> [ASSIGNMENT]
Using the listing below, show all lines that hold the word "quantile".

> [PROVIDED DATA]
#####

Fixpoint insert (x : A) (xs : list A) : list A :=
  match xs with
  | [] => [x]
  | y :: ys => if le x y then x :: y :: ys else y :: insert x ys
  end.

(** A stable sort: of two elements that compare equal, the one that
    came first stays first. *)
Definition sort (xs : list A) : list A := fold_right insert [] xs.

End Sort.

(** The order of [np.sort] and [np.lexsort] on floats: NaN last. *)
Definition le_nan_last (x y : fl) : bool := is_nan y || fle x y.

Definition lt_nan_last (x y : fl) : bool := negb (le_nan_last y x).

(** [landsat_ds.sortby('tide_height')], on the images as pairs of a
    timestamp and a tide height. *)
Definition sortby_tide_height (images : list (Z * fl)) : list (Z * fl) :=
  sort (fun a b => le_nan_last (snd a) (snd b)) images.

(** [np.linspace(start, stop, num)] *)
Definition linspace (start stop : Q) (num : nat) : list Q :=
  match num with
  | 1%nat => [start]
  | _ =>
      let step := ((stop - start) / inject_Z (Z.of_nat (num - 1)))%Q in
      map (fun i => (start + inject_Z (Z.of_nat i) * step)%Q) (seq 0 num)
  end.

(** Linear interpolation between two neighbours, as the quantile
    computes it. *)
Definition lerp (a b : fl) (t : Q) : fl :=
  let diff_b_a := fsub b a in
  if Qle_bool (1 # 2) t
  then fsub b (fmul diff_b_a (Fin (1 - t)))
  else fadd a (fmul diff_b_a (Fin t)).

(** [da.quantile(q)] for one [q] of the unit interval: NaN is skipped,
    the result is interpolated linearly between the two nearest ranks
    and is NaN when no value is left. *)
Definition quantile (values : list fl) (q : Q) : fl :=
  match sort fle (filter not_nan values) with
  | [] => NaN
  | (first :: _) as kept =>
      let last_index := Z.of_nat (List.length kept - 1) in
      let position := (q * inject_Z last_index)%Q in
      let below := Qfloor position in
      let above := Z.min (below + 1) last_index in
      let gamma := (position - inject_Z below)%Q in
      lerp (nth (Z.to_nat below) kept first) (nth (Z.to_nat above) kept first) gamma
  end.

(** [(np.diff(bins) < 0).any()] *)
Fixpoint decreases (bins : list fl) : bool :=
  match bins with
  | a :: (b :: _) as rest => flt (fsub b a) (Fin 0) || decreases rest
  | _ => false
  end.

(** Equality of bin edges as [unique] sees it: NaN equals NaN. *)
Definition same_edge (x y : fl) : bool :=
  (is_nan x && is_nan y) || (fle x y && fle y x).

Fixpoint has_duplicates (bins : list fl) : bool :=
  match bins with
  | [] => false
  | b :: rest => existsb (same_edge b) rest || has_duplicates rest
  end.

(** [bins.searchsorted(x, side='left')] on increasing bins: the number
    of edges before the first one that is not less than [x]. *)
Fixpoint searchsorted_left (bins : list fl) (x : fl) : nat :=
  match bins with
  | [] => 0%nat
  | b :: rest => if lt_nan_last b x then S (searchsorted_left rest x) else 0%nat
  end.

(** The bin of one value, [None] where the result is missing. *)
Definition bin_of (bins : list fl) (labels : list Z) (include_lowest : bool)
  (x : fl) : option Z :=
  let ids := searchsorted_left bins x in
  let ids :=
    match bins with
    | lowest :: _ =>
        if include_lowest && fle x lowest && fle lowest x then 1%nat else ids
    | [] => ids
    end in
  if is_nan x || Nat.eqb ids (List.length bins) || Nat.eqb ids 0
  then None
  else nth_error labels (ids - 1).

(** [pd.cut(x, bins=bins, labels=labels, include_lowest=...)] with the
    intervals closed on the right; [None] is one of its [ValueError]s:
    bins that decrease, duplicate edges, or a number of labels other
    than the number of intervals. *)
Definition cut (x bins : list fl) (labels : list Z) (include_lowest : bool)
  : option (list (option Z)) :=
  if decreases bins then None
  else if has_duplicates bins && negb (Nat.eqb (List.length bins) 2) then None
  else if negb (Nat.eqb (List.length labels) (List.length bins - 1)) then None
  else Some (map (bin_of bins labels include_lowest) x).

(** [range(1, 10)] *)
Definition labels_1_to_9 : list Z := map Z.of_nat (seq 1 9).

(** [binInterval] of the binning cell. *)
Definition binInterval (tide_height : list fl) : list fl :=
  map (quantile tide_height) (linspace 0 1 10).

(** [tide_intervals] of the binning cell. *)
Definition tide_intervals (tide_height : list fl) : option (list (option Z)) :=
  cut tide_height (binInterval tide_height) labels_1_to_9 true.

#####

> [ANSWER FOR THE TASK]
(** Linear interpolation between two neighbours, as the quantile
(** [da.quantile(q)] for one [q] of the unit interval: NaN is skipped,
Definition quantile (values : list fl) (q : Q) : fl :=
  map (quantile tide_height) (linspace 0 1 10).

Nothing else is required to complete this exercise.